Message-id management revisited
Mike Fitzpatrick
fitz at noao.edu
Wed Jun 4 22:27:54 PDT 2008
> I can think of a lot of different ways this could be addressed, with
> associated disadvantages. Amongst other possibilities:
> :
> 2. sender generates single msg-id with fixed form <client-id>-<msg-tag>
> (this was Mike's original proposal)
> - hub can avoid maintaining *essential* state, but if it wants to
> keep track of other per-message info (e.g. timestamp, checksum,
> ...) it will need to store it internally. Also need to worry
> about what happens if the sender does not follow the requirement
> for how the id is generated - better to have an interface in
> which it's impossible to do the wrong thing.
This is still my first choice (surprised?). Because:
- If the sender/hub id strings are truly opaque as was initially
argued, then there is no wrong way for a client to generate the ID, it's
the hub that concatenates the values to form the final string.
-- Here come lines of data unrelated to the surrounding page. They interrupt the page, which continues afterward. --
(** * GraphQL diagnostics of the Salesforce mobile extension

    A shallow embedding of
      - [lsp/server/src/validateGraphql.ts]: extraction of the embedded
        queries of a document, validation of each of them by the registered
        diagnostic producers, remapping of the reported ranges and the cap on
        the number of diagnostics;
      - [lsp/server/src/utils/orgUtils.ts]: [OrgUtils.getObjectInfo] with its
        memory cache, disk cache and table of network requests in flight,
        first with a working file system and one org, then with file-system
        calls that throw and a change of org between any two pieces.

    Numbers of the source ([number]) that hold counts, lines and columns are
    integers ([Z]).  JavaScript objects that the code mutates in place (the
    [Position]s of a diagnostic's range) live in a store and are named by
    references, so that two names of one object see each other's updates. *)

From stdpp Require Import gmap strings list fin_maps pretty.

(** ** Outcomes of calls and promises *)

(** A synchronous call returns a value or throws. *)
Inductive Completion (A : Type) : Type :=
| Normal (a : A)
| Throw.
Arguments Normal {A} a.
Arguments Throw {A}.

(** The state a promise ends in: fulfilled with a value, rejected, or
    pending for ever (its executor never calls [resolve] or [reject]). *)
Inductive Promise (A : Type) : Type :=
| Fulfilled (v : A)
| Rejected
| Pending.
Arguments Fulfilled {A} v.
Arguments Rejected {A}.
Arguments Pending {A}.

Definition is_rejected {A} (p : Promise A) : bool :=
  match p with Rejected => true | _ => false end.

Definition is_pending {A} (p : Promise A) : bool :=
  match p with Pending => true | _ => false end.

Definition fulfilled_value {A} (p : Promise A) : option A :=
  match p with Fulfilled v => Some v | _ => None end.

(** [Promise.all]: rejected as soon as one input is rejected; otherwise
    fulfilled, once every input is, with the array of the values in the order
    of the inputs; pending while an input that is not rejected stays so. *)
Definition Promise_all {A} (ps : list (Promise A)) : Promise (list A) :=
  if existsb is_rejected ps then Rejected
  else if existsb is_pending ps then Pending
  else Fulfilled (omap fulfilled_value ps).

(** The same join, step by step.  [Promise.all] keeps an array of values,
    one slot per input; the inputs settle in any order ([sched] lists the
    indices in the order of settlement); a fulfilment fills its own slot, the
    first rejection rejects the join; the join is fulfilled when no slot is
    empty. *)
Fixpoint all_settle {A} (sched : list nat) (ps : list (Promise A))
    (values : list (option A)) : Promise (list A) :=
  match sched with
  | [] =>
      match mapM id values with
      | Some vs => Fulfilled vs
      | None => Pending
      end
  | i :: sched' =>
      match ps !! i with
      | Some (Fulfilled v) => all_settle sched' ps (<[i := Some v]> values)
      | Some Rejected => Rejected
      | _ => all_settle sched' ps values
      end
  end.

Definition Promise_all_sched {A} (sched : list nat) (ps : list (Promise A))
    : Promise (list A) :=
  all_settle sched ps (replicate (length ps) None).

(** A schedule is complete when every promise that settles occurs in it. *)
Definition complete_schedule {A} (sched : list nat) (ps : list (Promise A))
    : Prop :=
  ∀ i p, ps !! i = Some p → is_pending p = false → i ∈ sched.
The
value of the hub creating a second (perhaps concatenated, perhaps
not) opaque string as a separate ID is dubious (in general, in the way
Mark intends to use it I think its a variation on this theme but does no
harm).
- If the final string might contain something useful like a checksum as
was later argued, then why not let all apps in on the format so they can
parse out the useful bits as they see fit. We now have a case
where we want
the original sender-id, is it a stretch to think we might later want the
timestamp/checksum/whatever-the-hub-does later when we'll need to
revisit this same issue?
- I really don't see the harm in recommending a format for the id
string. Is
this really more onerous for the hub/client developer than specifying the
hub methods or message format?
> 4. hub provides hub-msg-id -> sender-msg-id translation method
> - OK but slightly messy
Should there be a lack of unanimous epiphany regarding the above
argument, this would be my second choice. This simply exposes a functionality
the Hub must already implement in order to handle a reply, and it's a really
small number of apps that would need this as a way to get the sender-id to
send a progress message. The concern then is that it opens to door to
requiring similar methods to get other useful data from the id string
as mentioned
above.
> 8. do nothing
> - can't transmit progress information
Not happy with this at all -- progress dialogs are accepted as
good practice
in interface design and we can't assume there is only one long-running
job active
or that only one app requested it.
Option 2 totally avoids round-trips to the hub and lets all app
know what the
msgid is trying to convey; option 4 is acceptable where the number of apps
needing it is low and its use in the desktop-gui environment means there's no
real burden; option 8 is something we might regret one day.